PORTAL7.CO.ID - Komisi Percepatan Reformasi Polri telah menyelesaikan tugasnya dengan menyerahkan rekomendasi resmi kepada Presiden Prabowo Subianto di Istana pada hari Selasa, 5 Mei 2026. Penyerahan ini menandai akhir dari proses kajian mendalam mengenai reformasi institusi kepolisian di Indonesia.

Salah satu poin krusial yang dibahas dalam rekomendasi tersebut adalah penolakan tegas terhadap usulan pembentukan Kementerian Keamanan yang sempat mengemuka sebelumnya. Keputusan ini diambil setelah melalui proses pembahasan internal oleh seluruh anggota komisi.

Ketua Komisi Percepatan Reformasi Polri, Jimly Asshiddiqie, mengonfirmasi bahwa struktur kementerian baru tersebut tidak akan dimasukkan dalam poin-poin rekomendasi yang diserahkan kepada kepala negara.
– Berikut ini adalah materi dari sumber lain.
(** The readings of [Date.now()] in one call of [catchItem]: at the [push]
    of the catch (line 6859), in the test of the [filter] for each entry of
    the list in turn (line 6862), and for [lastCatchTime] (line 6918). *)
Record Clock := mkClock {
  pushTime : Z;
  filterTime : nat -> Z;
  catchTime : Z
}.

(** [cs.filter(c => Date.now() - c.time < 10000)], the entries of [cs]
    being the [i]-th and later ones of the array. *)
Fixpoint keepRecent (readings : nat -> Z) (i : nat) (cs : list Catch)
    : list Catch :=
  match cs with
  | [] => []
  | c :: rest =>
      if bool_decide (readings i - c_time c < 10000)
      then c :: keepRecent readings (S i) rest
      else keepRecent readings (S i) rest
  end.

(** The scoring path of [catchItem] (main.js, lines 6855-6935), in the order
    of the source; [it] is the caught object as the handler sees it,
    [clock] its readings of [Date.now()]. *)

(** Lines 6856-6862: the catch is counted and enters the ten-second list. *)
Definition countCatch (clock : Clock) (it : Sprite) (s : t) : t :=
  let s := set_itemsCaught (itemsCaught s + 1) s in
  let s := set_combo (combo s + 1) s in
  let s :=
    set_recentCatches
      (recentCatches s ++ [mkCatch (pushTime clock) (value it)]) s in
  set_recentCatches (keepRecent (filterTime clock) 0 (recentCatches s)) s.

(** Lines 6864-6872: streaks, gold count and overcharge meter. *)
Definition tallyCatch (it : Sprite) (s : t) : t :=
  let s := set_perfectStreak (perfectStreak s + 1) s in
  let s := set_maxCombo (Z.max (maxCombo s) (combo s)) s in
  let s := set_missStreak 0 s in
  let s := if typeIs it "gold" then set_goldCaught (goldCaught s + 1) s else s in
  let overchargeGain :=
    if typeIs it "gold" then 15 else if typeIs it "giant" then 25 else 5 in
  set_overcharge (Z.min 100 (overcharge s + overchargeGain)) s.

(** Lines 6873-6881: points and currency, in doubles. *)
Definition awardPoints (it : Sprite) (s : t) : t :=
  let bonuses := LevelingSystem.getStatBonuses (playerLevel (env s)) in
  let pts := points it s in
  let currencyMultiplier :=
    (Binary64.ofZ (if fortuneAura s then 2 else 1)
     * LevelingSystem.currencyMultiplier bonuses)%b64 in
  set_earnedCurrency
    (earnedCurrency s
     + Binary64.floor
         (Binary64.ofZ pts / Binary64.ofZ 20 * currencyMultiplier)%b64)
    (set_score (score s + pts) s).

(** Lines 6856-6931: the whole path up to the release of the item. *)
Definition scored (clock : Clock) (item : ObjRef) (it : Sprite) (s : t) : t :=
  releaseItem item
    (set_lastCatchTime (Some (catchTime clock))
       (awardPoints it
          (tallyCatch it (updatePerformanceScore (countCatch clock it s))))).

(** The scoring path with its level-up test (lines 6932-6934);
    [checkAchievements] only writes to storage. *)
Definition scoreCatch (clock : Clock) (item : ObjRef) (it : Sprite) (s : t) : t :=
  let s := scored clock item it s in
  if bool_decide (Z.rem (score s) 100 = 0) && bool_decide (score s > 0)
  then levelUp s else s.

(** The penalty of catching a bomb without a converter. *)
Definition bombHit (item : ObjRef) (s : t) : t :=
  let s := set_lives (lives s - 1) s in
  let s := set_combo 0 s in
  let s := set_missStreak 0 s in
  let s := set_perfectStreak 0 s in
  let s := releaseItem item s in
  if bool_decide (lives s ≤ 0) then gameOver s else s.

(** [catchItem(item)]; [clock] holds the readings of [Date.now()] during
    the call and [pick] is the draw of [activateMystery]. *)
Definition catchItem (clock : Clock) (pick : Z) (item : ObjRef) (s : t) : t :=
  match ObjectPool.store (itemPool s) !! item with
  | None => s
  | Some it =>
      if typeIs it "freeze" then releaseItem item (activateFreeze s)
      else if typeIs it "health" then
        releaseItem item (set_lives (Z.min (lives s + 1) 5) s)
      else if typeIs it "mystery" then activateMystery pick item s
      else if typeIs it "bomb" && negb (has "converter" s) then bombHit item s
      else
        let '(it, s) :=
          if typeIs it "bomb" then
            (setTexture "item_gold" (setValue 50 (setItemType (Some "gold") it)),
             updateItem (setTexture "item_gold") item
               (updateItem (setValue 50) item
                  (updateItem (setItemType (Some "gold")) item s)))
          else (it, s) in
        if typeIs it "glitch" then
          scoreCatch clock item it (activateGlitchEffect s)
        else if typeIs it "multiplier" then
          scoreCatch clock item it (activateMultiplier s)
        else if typeIs it "virus" then releaseItem item (activateVirusEffect s)
        else scoreCatch clock item it s
  end.

(** One use of the shield: [shieldUses--], the shield dropped at 0. *)
Definition useShield (s : t) : t :=
  let s := set_shieldUses (shieldUses s - 1) s in
  if Qle_bool (shieldUses s) 0
  then set_activePowerups (activePowerups s ∖ {["shield"]}) s else s.

(** The penalty of a miss (main.js, lines 6981-6986). *)
Definition penalise (s : t) : t :=
  let s := set_combo 0 s in
  let s := set_perfectStreak 0 s in
  let s := set_missStreak (missStreak s + 1) s in
  let s := set_lives (lives s - 1) s in
  set_missedItems (missedItems s + 1) s.

(** [missItem(item)] *)
Definition missItem (item : ObjRef) (s : t) : t :=
  match ObjectPool.store (itemPool s) !! item with
  | None => s
  | Some it =>
      if typeIs it "bomb" then releaseItem item s
      else if has "shield" s then releaseItem item (useShield s)
      else
        let s := releaseItem item (updatePerformanceScore (penalise s)) in
        if bool_decide (lives s ≤ 0) then gameOver s else s
  end.

(** The player runs into an armed spike ([update], lines 6747-6762). *)
Definition spikeHit (s : t) : t :=
  if negb (has "shield" s) then
    let s := set_lives (lives s - 1) s in
    if bool_decide (lives s ≤ 0) then gameOver s else s
  else useShield s.

(** [destroyBomb(bomb, projectile)], the item pool's side. *)
Definition destroyBomb (bomb : ObjRef) (s : t) : t :=
  let s := set_score (score s + 25) s in
  let s := set_bombsDestroyed (bombsDestroyed s + 1) s in
  let s := set_earnedCurrency (earnedCurrency s + 2) s in
  releaseItem bomb s.

(** The power-ups by [powerup.type], and how long each lasts; the shield
    lasts until its charges are used up. *)
Definition powerupTypes : list string :=
  ["shield"; "magnet"; "slowmo"; "timewarp"; "converter"; "hyperdash"; "blackhole"].

Definition powerupDuration (type : string) : option Z :=
  if bool_decide (type = "magnet") then Some 5000
  else if bool_decide (type = "slowmo") then Some 4000
  else if bool_decide (type = "timewarp") then Some 6000
  else if bool_decide (type = "converter") then Some 8000
  else if bool_decide (type = "hyperdash") then Some 10000
  else if bool_decide (type = "blackhole") then Some 5000
  else None.

(** [collectPowerup(powerup)], for the fields of the model; [ptype] is
    [powerup.type], one of 0..6 by [spawnPowerup].  The dash cooldown, the
    black hole and the power-up pool are not modelled. *)
Definition collectPowerup (ptype : nat) (s : t) : t :=
  match powerupTypes !! ptype with
  | None => s
  | Some type =>
      let s := set_activePowerups ({[type]} ∪ activePowerups s) s in
      let bonuses := LevelingSystem.getStatBonuses (playerLevel (env s)) in
      if bool_decide (type = "shield") then
        set_shieldUses
          (3 + Binary64.toQ (LevelingSystem.shieldBonus bonuses))%Q s
      else
        match powerupDuration type with
        | Some delay => delayedCall delay (ExpirePowerup type) s
        | None => s
        end
  end.

(** What one iteration of the loop of [spawnItem] draws and reads:
    [Phaser.Math.Between(50, width - 50)], [Math.random()], and the clock
    readings of the pool's [get]. *)
Record ItemDraw := mkItemDraw {
  d_x : Z;
  d_rand : Q;
  d_now1 : Z;
  d_now2 : Z
}.

(** The draws of one call of [spawnItem]: [Phaser.Math.Between(1, 2)],
    read in chaos mode only, and those of each iteration. *)
Record SpawnDraws := mkSpawnDraws {
  d_count : Z;
  d_item : nat -> ItemDraw
}.

(** Type, value and speed of the item spawned on the draw [rand]. *)
Definition rollItem (rand itemSpeed : Q) : string * Z * Q :=
  if Qltb rand 0.13 then ("bomb", -50, itemSpeed)
  else if Qltb rand 0.22 then ("gold", 50, itemSpeed)
  else if Qltb rand 0.35 then ("silver", 20, itemSpeed)
  else if Qltb rand 0.40 then ("giant", 100, (itemSpeed * 0.6)%Q)
  else if Qltb rand 0.43 then ("glitch", 30, itemSpeed)
  else if Qltb rand 0.46 then ("multiplier", 20, itemSpeed)
  else if Qltb rand 0.48 then ("virus", -30, itemSpeed)
  else if Qltb rand 0.50 then ("freeze", 25, itemSpeed)
  else if Qltb rand 0.52 then ("health", 0, itemSpeed)
  else if Qltb rand 0.54 then ("mystery", 0, itemSpeed)
  else ("regular", 10, itemSpeed).

(** The body of the loop of [spawnItem]; the delayed call it schedules in
    chaos mode has an empty callback and is left out. *)
Definition spawnOne (d : ItemDraw) (s : t) : t :=
  let '(type, itemValue, speed) := rollItem (d_rand d) (itemSpeed s) in
  let '(item, pool') := ObjectPool.get (d_now1 d) (d_now2 d) (itemPool s) in
  let s := set_itemPool pool' s in
  let s := updateItem (setPosition (inject_Z (d_x d)) (-30)) item s in
  let s := updateItem (setTexture ("item_" +:+ type)) item s in
  let s := updateItem (setSpeed speed) item s in
  let s := updateItem (setItemType (Some type)) item s in
  let s := updateItem (setValue itemValue) item s in
  let s := updateItem (setAffectedByGravity true) item s in
  if bool_decide (type = "giant") then updateItem (setScale 1) item s else s.

Fixpoint spawnLoop (n i : nat) (draws : SpawnDraws) (s : t) : t :=
  match n with
  | O => s
  | S k => spawnLoop k (S i) draws (spawnOne (d_item draws i) s)
  end.

(** [spawnItem] *)
Definition spawnItem (draws : SpawnDraws) (s : t) : t :=
  let spawnCount := if isChaosMode s then d_count draws else 1 in
  let maxItems :=
    if bool_decide (PerformanceManager.qualityLevel (performanceManager s) = 0)
    then 8 else 15 in
  if bool_decide (Z.of_nat (length (items s)) >= maxItems) then s
  else spawnLoop (Z.to_nat spawnCount) 0 draws s.

(** The sizes of the item pool by quality level ([setupObjectPools]). *)
Definition itemPoolSizes : list Z := [15; 25; 30].

(** [setupObjectPools], the item pool: its size goes by the quality level,
    [qualityLevel || 1] and [sizes[qualityLevel] || sizes[1]] as written;
    its capacity is left to the pool's default. *)
Definition setupObjectPools (s : t) : t :=
  let level := PerformanceManager.qualityLevel (performanceManager s) in
  let qualityLevel := if bool_decide (level = 0) then 1 else level in
  let size :=
    default 25 (if bool_decide (0 ≤ qualityLevel)
                then itemPoolSizes !! Z.to_nat qualityLevel else None) in
  set_itemPool (ObjectPool.new (newSprite "item_regular") resetItem size None) s.

(** The scene as its constructor leaves it: [resetGameState] over fields
    still to be set ([shieldUses] and the last catch time are undefined,
    there is no timer and no pool yet). *)
Definition constructed (e : Env) : t :=
  resetGameState
    (mk 0 0 0 0 0 0 0 0 0 0 0 0 0 0 0 0 0 false false false false false
        ∅ 0 [] None 0 []
        (ObjectPool.mk [] (newSprite "item_regular") resetItem [] [] 0 0 2000 0 [])
        (Some []) PerformanceManager.new e false).

(** [create], for the fields of the model: the upgrades bought decide the
    lives and the shield the run starts with. *)
Definition create (e : Env) (extraLife startShield : bool) : t :=
  let s := set_performanceManager PerformanceManager.new (constructed e) in
  let s := resetGameState s in
  let bonuses := LevelingSystem.getStatBonuses (playerLevel e) in
  let s := set_lives (if extraLife then 4 else 3) s in
  let s :=
    if startShield then
      set_shieldUses (3 + Binary64.toQ (LevelingSystem.shieldBonus bonuses))%Q
        (set_activePowerups ({["shield"]} ∪ activePowerups s) s)
    else s in
  let s := setDifficultyParams s in
  let s := setupObjectPools s in
  let s := set_detachedItems None s in
  set_spawnTimerDelay (spawnRate s) s.

(** The handlers that fire during a run. *)
Inductive event :=
| SpawnItem (draws : SpawnDraws)
| CatchItem (clock : Clock) (pick : Z) (item : ObjRef)
| MissItem (item : ObjRef)
| SpikeHit
| DestroyBomb (bomb : ObjRef)
| CollectPowerup (ptype : nat)
| ActivateOvercharge
| Fire (i : nat)
| Frame (time : Q).

Definition handle (ev : event) (s : t) : t :=
  match ev with
  | SpawnItem draws => spawnItem draws s
  | CatchItem clock pick item => catchItem clock pick item s
  | MissItem item => missItem item s
  | SpikeHit => spikeHit s
  | DestroyBomb bomb => destroyBomb bomb s
  | CollectPowerup ptype => collectPowerup ptype s
  | ActivateOvercharge => activateOvercharge s
  | Fire i => fire i s
  | Frame time =>
      set_performanceManager
        (PerformanceManager.update time (performanceManager s)) s
  end.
Hal ini merupakan kesepakatan final dari lembaga reformasi tersebut.

"Kita laporkan juga termasuk mengenai ide pembentukan Kementerian Keamanan, kami sudah sepakati bahwa kami tidak mengusulkan adanya pembentukan kementerian baru," ujar Ketua Komisi Percepatan Reformasi Polri, Jimly Asshiddiqie.

Jimly menjelaskan bahwa penolakan ini didasarkan pada hasil kajian komprehensif yang telah dilakukan oleh komisi. Kajian tersebut menunjukkan adanya potensi dampak negatif yang lebih besar dibandingkan keuntungan yang mungkin diperoleh dari pembentukan kementerian tersebut.

"Tadi Presiden juga tanya kami jelaskan yang kesimpulan kami manfaatnya dibanding mudaratnya, mudaratnya lebih banyak, maka ya sudah kita nggak usah usulkan itu," ucap Jimly Asshiddiqie.

Pernyataan ini diperkuat oleh pandangan Menteri Koordinator Bidang Hukum, Hak Asasi Manusia, Imigrasi, dan Pemasyarakatan, Yusril Ihza Mahendra. Ia menegaskan bahwa Presiden Prabowo Subianto mendukung pandangan komisi untuk menjaga struktur organisasi Polri yang telah ada.

"Mengenai kedudukan Polri tetap seperti sekarang Polri langsung di bawah Presiden dan tidak dibentuk Kementerian Keamanan atau Kementerian Kepolisian atau meletakkan kepolisian di bawah kementerian yang ada sekarang tapi Polri tetap langsung di bawah Presiden," ujar Yusril Ihza Mahendra.

Keputusan final ini memastikan bahwa Kepolisian Republik Indonesia akan tetap mempertahankan posisinya yang berada langsung di bawah kendali Presiden. Struktur ini dipertahankan tanpa melalui perantara kementerian teknis mana pun, sesuai dengan hasil rekomendasi yang telah disepakati.